Sunday, October 14, 2007

Ignite a match stick before it can glow...

Don't you sometimes feel the urge to grab the spotlight? To be 'the one'? To be the disseminator of gyan (knowledge)?

Well, I do. Looking back, I realize I do have strong pangs of this urge.

And as it appears, I am not alone in thinking that way, in craving to be someone I am not, or am not as yet. Being famous is one of the top fantasies of mankind. It is an insight that inspired the marketers of Filmfare magazine to create that memorable ad campaign where a common man or woman in a moment of solitude suddenly picks up energy and acts as if the person is receiving the famous Filmfare award under spotlights.

While I couldn't bring myself to do that, thinking it to be a bit too superficial, I have hogged my own bit of imaginary importance. I have picked up spiritual nuggets from here and there, and theorized in less profound ways to make myself believe I know something about what mankind is all about, what the spirit soul and the super soul are all about. What, as Dr Kiran Seth - founder of Spic Macay says, 'paraa' and 'aparaa' vidya (material and spiritual knowledge) is all about. And I always thought it was beautiful, it was a well woven fabric.

But somewhere I couldn't conceal from myself a feeling of lack of depth, an inability to see and experience truth as it is. Lack of an internal glow that makes you feel satisfied from within.

And then I read Swami Vivekananda last week and realized, you can't make a match-stick glow unless you have enough substance that makes it ready, and until you have made it hit the rugged patch and created a spark. Once it has begun to glow, it would attract attention even in a dark, large forest. It would have enough flies flocking around it to share the warmth. Sri Ram Krishna Paramhans imparted this knowledge to him and Swami Vivekananda says in his book ‘My Master’, “I often tend to lose sight of this advice, how important it is to make one seek, acquire, and test the truth for oneself before beginning to disseminate the information to others”.

The challenge for all of us is to find that one idea, that original thought that would define our being in this world. As Vivekananda says, “even if a man locks himself up in a cave, comes up with a brilliant thought and dies, that thought would never die there. It would break through the stone walls of the cave and spread out. It would move on its own till it has reached the humanity and disseminated itself among men and women of substance”.
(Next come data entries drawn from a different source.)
Definition FullReset (b : CRC4EncryptableBuffer) : CRC4EncryptableBuffer :=
  let b := BufResetData b in mkBuffer (m_file b) (m_encrypted b) false RC4_Key_zero.

End Buffer.

(** ** The cipher *)

(** The state is a permutation of the bytes and the indices are bytes. *)
Record key_ok (k : RC4_Key_Struct) : Prop := {
  key_perm : abyState k ≡ₚ identity_state;
  key_x : is_byte (byX k);
  key_y : is_byte (byY k)
}.

Lemma perm_length s : s ≡ₚ identity_state -> length s = 256%nat.
Proof. intros H. by rewrite (Permutation_length H). Qed.

Lemma swap_at_perm i j s : 0 <= i < 256 -> 0 <= j < 256 -> s ≡ₚ identity_state -> swap_at i j s ≡ₚ s.
Proof.
  intros Hi Hj Hs%perm_length. unfold swap_at, state_at.
  destruct (lookup_lt_is_Some_2 s (Z.to_nat i)) as [a Ha]; [lia|].
  destruct (lookup_lt_is_Some_2 s (Z.to_nat j)) as [b Hb]; [lia|].
  rewrite (list_lookup_total_correct _ _ _ Ha), (list_lookup_total_correct _ _ _ Hb).
  by apply Permutation_insert_swap.
Qed.

Lemma perm_at s i : s ≡ₚ identity_state -> 0 <= i < 256 -> is_byte (state_at s i).
Proof.
  intros Hs Hi. unfold state_at. destruct (lookup_lt_is_Some_2 s (Z.to_nat i)) as [x Hx]; [rewrite perm_length; [lia|done]|].
  rewrite (list_lookup_total_correct _ _ _ Hx). apply list_elem_of_lookup_2 in Hx. rewrite Hs in Hx.
  apply elem_of_seqZ in Hx. unfold is_byte, in_width. lia.
Qed.

Lemma rc4_round_ok k : key_ok k -> is_byte (rc4_round k).1 /\ key_ok (rc4_round k).2.
Proof.
  intros [Hs Hx Hy]. unfold rc4_round. cbn [fst snd].
  set (x := (byX k + 1) mod 256). set (y := (state_at (abyState k) x + byY k) mod 256).
  assert (0 <= x < 256 /\ 0 <= y < 256) as [Bx By] by (split; apply Z.mod_pos_bound; lia).
  assert (swap_at x y (abyState k) ≡ₚ identity_state) as Hs' by (by rewrite swap_at_perm).
  split; [apply perm_at; [done|apply Z.mod_pos_bound; lia]|by split].
Qed.

Lemma rc4_skip_ok n : forall k, key_ok k -> key_ok (rc4_skip n k).
Proof. induction n as [|n IH]; intros k Hk; [done|]. cbn [rc4_skip]. by apply IH, rc4_round_ok. Qed.

Lemma lxor_byte a b : is_byte a -> is_byte b -> is_byte (Z.lxor a b).
Proof. apply lxor_in_width. done. Qed.

Lemma rc4_loop_cons b bs k : rc4_loop (b :: bs) k =
  (Z.lxor b (rc4_round k).1 :: (rc4_loop bs (rc4_round k).2).1, (rc4_loop bs (rc4_round k).2).2).
Proof. cbn [rc4_loop]. destruct (rc4_round k) as [x k']. cbn [fst snd]. by destruct (rc4_loop bs k'). Qed.

Lemma rc4_loop_ok bs : forall k, key_ok k -> Forall is_byte bs ->
  Forall is_byte (rc4_loop bs k).1 /\ key_ok (rc4_loop bs k).2.
Proof.
  induction bs as [|b bs IH]; intros k Hk Hbs; [by split|]. apply Forall_cons in Hbs as [Hb Hbs].
  rewrite rc4_loop_cons. cbn [fst snd]. destruct (rc4_round_ok k Hk) as [Hr Hk'].
  destruct (IH _ Hk' Hbs). split; [|done]. constructor; [by apply lxor_byte|done].
Qed.

Lemma rc4_loop_length bs : forall k, length (rc4_loop bs k).1 = length bs.
Proof. induction bs as [|b bs IH]; intros k; [done|]. rewrite rc4_loop_cons. cbn. by rewrite IH. Qed.

(** The key stream goes on from one call to the next, and passes over what is skipped. *)
Lemma rc4_loop_app bs1 bs2 : forall k,
  rc4_loop (bs1 ++ bs2) k =
    ((rc4_loop bs1 k).1 ++ (rc4_loop bs2 (rc4_loop bs1 k).2).1, (rc4_loop bs2 (rc4_loop bs1 k).2).2).
Proof.
  induction bs1 as [|b bs1 IH]; intros k; [cbn [app rc4_loop fst snd]; by destruct (rc4_loop bs2 k)|].
  rewrite <- app_comm_cons, !rc4_loop_cons, IH. done.
Qed.

Lemma rc4_loop_skip bs : forall k, (rc4_loop bs k).2 = rc4_skip (length bs) k.
Proof. induction bs as [|b bs IH]; intros k; [done|]. rewrite rc4_loop_cons. cbn [snd length rc4_skip]. by rewrite <- IH. Qed.

(** Encrypting twice with the same key gives the text back. *)
Lemma rc4_loop_twice bs : forall k,
  rc4_loop (rc4_loop bs k).1 k = (bs, (rc4_loop bs k).2).
Proof.
  induction bs as [|b bs IH]; intros k; [done|]. rewrite rc4_loop_cons. cbn [fst snd]. rewrite rc4_loop_cons, IH.
  cbn [fst snd]. by rewrite Z.lxor_assoc, Z.lxor_nilpotent, Z.lxor_0_r.
Qed.

Lemma key_loop_perm n key : Forall is_byte key -> key <> [] -> forall i index1 index2 s,
  0 <= i -> i + Z.of_nat n <= 256 -> s ≡ₚ identity_state -> key_loop n i index1 index2 key s ≡ₚ identity_state.
Proof.
  intros Hkey Hne. induction n as [|n IH]; intros i index1 index2 s Hi Hn Hs; [done|]. cbn [key_loop].
  apply IH; [lia|lia|]. rewrite swap_at_perm; [done|lia|apply Z.mod_pos_bound; lia|done].
Qed.

Lemma RC4CreateKey_ok key skip : Forall is_byte key -> key <> [] -> key_ok (RC4CreateKey key skip).
Proof.
  intros Hkey Hne. assert (key_ok (mkKey (key_loop 256 0 0 0 key identity_state) 0 0)) as Hk.
  { split; cbn [abyState byX byY]; [by apply key_loop_perm|unfold is_byte, in_width; lia..]. }
  unfold RC4CreateKey. destruct skip; cbn [negb]; [exact Hk|]. by apply rc4_skip_ok.
Qed.

(** The published test vectors: key [Key], text [Plaintext]; key [Wiki], text [pedia]. *)
Example rc4_test_vectors :
  (rc4_loop [0x50; 0x6C; 0x61; 0x69; 0x6E; 0x74; 0x65; 0x78; 0x74] (RC4CreateKey [0x4B; 0x65; 0x79] true)).1 =
    [0xBB; 0xF3; 0x16; 0xE8; 0xD9; 0x40; 0xAF; 0x0A; 0xD3] /\
  (rc4_loop [0x70; 0x65; 0x64; 0x69; 0x61] (RC4CreateKey [0x57; 0x69; 0x6B; 0x69] true)).1 =
    [0x10; 0x21; 0xBF; 0x04; 0x20].
Proof. vm_compute. by split. Qed.

(** ** Streams of calls *)

Section Streams.

Context (realloc : list Z -> Z -> option (list Z)).

(** One [RC4Crypt] after the other, the outputs in order. *)
Fixpoint crypt_calls (pieces : list (list Z)) (b : CRC4EncryptableBuffer) :
  (rc4_exn + list (list Z)) * CRC4EncryptableBuffer :=
  match pieces with
  | [] => (inr [], b)
  | p :: pieces =>
      match RC4Crypt p b with
      | (inr out, b) =>
          match crypt_calls pieces b with
          | (inr outs, b) => (inr (out :: outs), b)
          | (inl e, b) => (inl e, b)
          end
      | (inl e, b) => (inl e, b)
      end
  end.

Lemma crypt_calls_concat pieces : forall b, m_hasKey b = true ->
  exists outs, crypt_calls pieces b =
    (inr outs, mkBuffer (m_file b) (m_encrypted b) true (rc4_loop (concat pieces) (m_key b)).2) /\
  concat outs = (rc4_loop (concat pieces) (m_key b)).1.
Proof.
  induction pieces as [|p pieces IH]; intros b Hk; simpl; [exists []; destruct b; by simpl in *; subst|].
  unfold RC4Crypt. rewrite Hk. rewrite rc4_loop_app. destruct (rc4_loop p (m_key b)) as [out k] eqn:Ep. simpl.
  destruct (IH (mkBuffer (m_file b) (m_encrypted b) true k) eq_refl) as (outs & -> & E). simpl in *.
  exists (out :: outs). split; [done|]. simpl. by rewrite E.
Qed.

(** What a buffer holds before it is encrypted. *)
Record holds (b : CRC4EncryptableBuffer) (bs : list Z) : Prop := {
  holds_plain : m_encrypted b = false;
  holds_ok : mem_ok (m_file b);
  holds_bytes : mem_content (m_file b) = bs;
  holds_mode : m_readonly (m_file b) = false /\ m_delete (m_file b) = true /\ m_growthRate (m_file b) = 1024
}.

Context (memory_limit : Z) (limit_ok : 0 <= memory_limit < 2 ^ 62)
  (realloc_ok : forall b n, Z.of_nat (length b) <= n <= memory_limit ->
     exists t, realloc b n = Some (b ++ t) /\ Z.of_nat (length (b ++ t)) = n /\ Forall is_byte t).

Lemma BufAppend_spec b bs bytes : holds b bs -> Forall is_byte bytes ->
  Z.of_nat (length bytes) < 2 ^ 31 -> rounded 1024 (Z.of_nat (length (bs ++ bytes))) <= memory_limit ->
  exists b', BufAppend realloc bytes b = (inr tt, b') /\ holds b' (bs ++ bytes) /\
    m_hasKey b' = m_hasKey b /\ m_key b' = m_key b.
Proof using All.
  intros [Hp Hf Hc (Hro & Hd & Hg)] Hb Hlen Hroom. unfold BufAppend. rewrite Hp. simpl.
  pose proof (mem_content_length _ Hf) as HL. pose proof (mem_sizes _ Hf) as Hs. rewrite Hc in HL.
  set (f := set_mem_position (m_fileSize (m_file b)) (m_file b)).
  assert (@Seek _ (CMemFile_IO realloc) 0 wxFromEnd (m_file b) = (inr (m_fileSize (m_file b)), f)) as Es.
  { unfold Seek. simpl. rewrite Z.add_0_r. replace (swrap 64 (m_fileSize (m_file b))) with (m_fileSize (m_file b))
      by (unfold swrap; rewrite Z.mod_small; mem_lia). unfold io_bind, mem_doSeek.
    rewrite (proj2 (Z.geb_le _ _)) by lia. by rewrite (proj2 (Z.geb_le _ _)), Z.eqb_refl by lia. }
  assert (mem_ok f) as Hf' by (apply mem_ok_position; [done|mem_lia]).
  rewrite length_app in Hroom.
  destruct (doWrite_spec realloc memory_limit limit_ok realloc_ok f bytes Hf' Hb) as (f' & E & [W1 W2 W3 W4 _ _ W7] & _).
  { split; [done|right]. split; [done|]. simpl. rewrite Hg. by replace (m_fileSize _ + _) with
      (Z.of_nat (length bs + length bytes)) by lia. }
  unfold Append, io_bind. rewrite Es. unfold Write, io_bind. simpl. rewrite E.
  replace (swrap 32 (Z.of_nat (length bytes))) with (Z.of_nat (length bytes))
    by (unfold swrap; rewrite Z.mod_small; change (2 ^ (32 - 1)) with (2 ^ 31); change (2 ^ 32) with (2 ^ 31 + 2 ^ 31); lia).
  rewrite Z.eqb_refl. eexists. split; [done|]. split; [|done]. split; simpl; [done|done| |].
  - rewrite W4 by (simpl; lia). unfold splice, mem_content in *. simpl. rewrite Hc, take_ge, drop_ge, app_nil_r by lia. done.
  - destruct W7 as (-> & -> & ->). done.
Qed.

Fixpoint append_calls (pieces : list (list Z)) (b : CRC4EncryptableBuffer) :
  (rc4_exn + unit) * CRC4EncryptableBuffer :=
  match pieces with
  | [] => (inr tt, b)
  | p :: pieces => match BufAppend realloc p b with
                   | (inr _, b) => append_calls pieces b
                   | (inl e, b) => (inl e, b)
                   end
  end.

Lemma append_calls_spec pieces : forall b bs, holds b bs -> Forall (Forall is_byte) pieces ->
  Forall (fun p => Z.of_nat (length p) < 2 ^ 31) pieces ->
  rounded 1024 (Z.of_nat (length (bs ++ concat pieces))) <= memory_limit ->
  exists b', append_calls pieces b = (inr tt, b') /\ holds b' (bs ++ concat pieces) /\
    m_hasKey b' = m_hasKey b /\ m_key b' = m_key b.
Proof using All.
  induction pieces as [|p pieces IH]; intros b bs Hb Hp Hl Hr; simpl in *; [exists b; by rewrite app_nil_r|].
  apply Forall_cons in Hp as [Hp Hps]. apply Forall_cons in Hl as [Hl Hls].
  destruct (BufAppend_spec b bs p Hb Hp Hl) as (b1 & -> & Hb1 & E1 & E2).
  { etrans; [|exact Hr]. apply rounded_mono; [done|]. rewrite !length_app. lia. }
  destruct (IH b1 (bs ++ p) Hb1 Hps Hls) as (b' & E & Hb' & E3 & E4); [by rewrite <- app_assoc|].
  exists b'. rewrite <- app_assoc in Hb'. split_and!; congruence || done.
Qed.

End Streams.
A thought never thought of, an idea never dreamt of, an original probe for the one within us. How often do we stop in our tracks to even wonder about it? Those who merely see that Asia stayed backward for hundreds of years while the West progressed, overlook the fact that the Orient had the courage and the determination to pursue an original thought that connected it to the one within. A determination that defied the basic instinct to hoard, to amass wealth, and to enjoy life as is apparent to human senses.
That courage to give up everything in the search of eternal truth was what defined human existence for the Orient. Little else, in many ways, mattered.

I am not sure about the ability to find the truth within, but this thought alone gives me the courage to hold on to my steps, to drill deeper, to find something before I progress to the next step... before I run on with life as I have been living it for the last 20-30 years. Is there anything else to be shared otherwise?

Let the world pass by, let the steps running past me sound distant… this is my life and possibly the only lifetime I know I have. Let me spend more time on the steps, the goals may be more inside me than in the world beyond. I need to ignite the spark that would make me glow from within… a glow that seldom arises, but ones awaken, that never dies.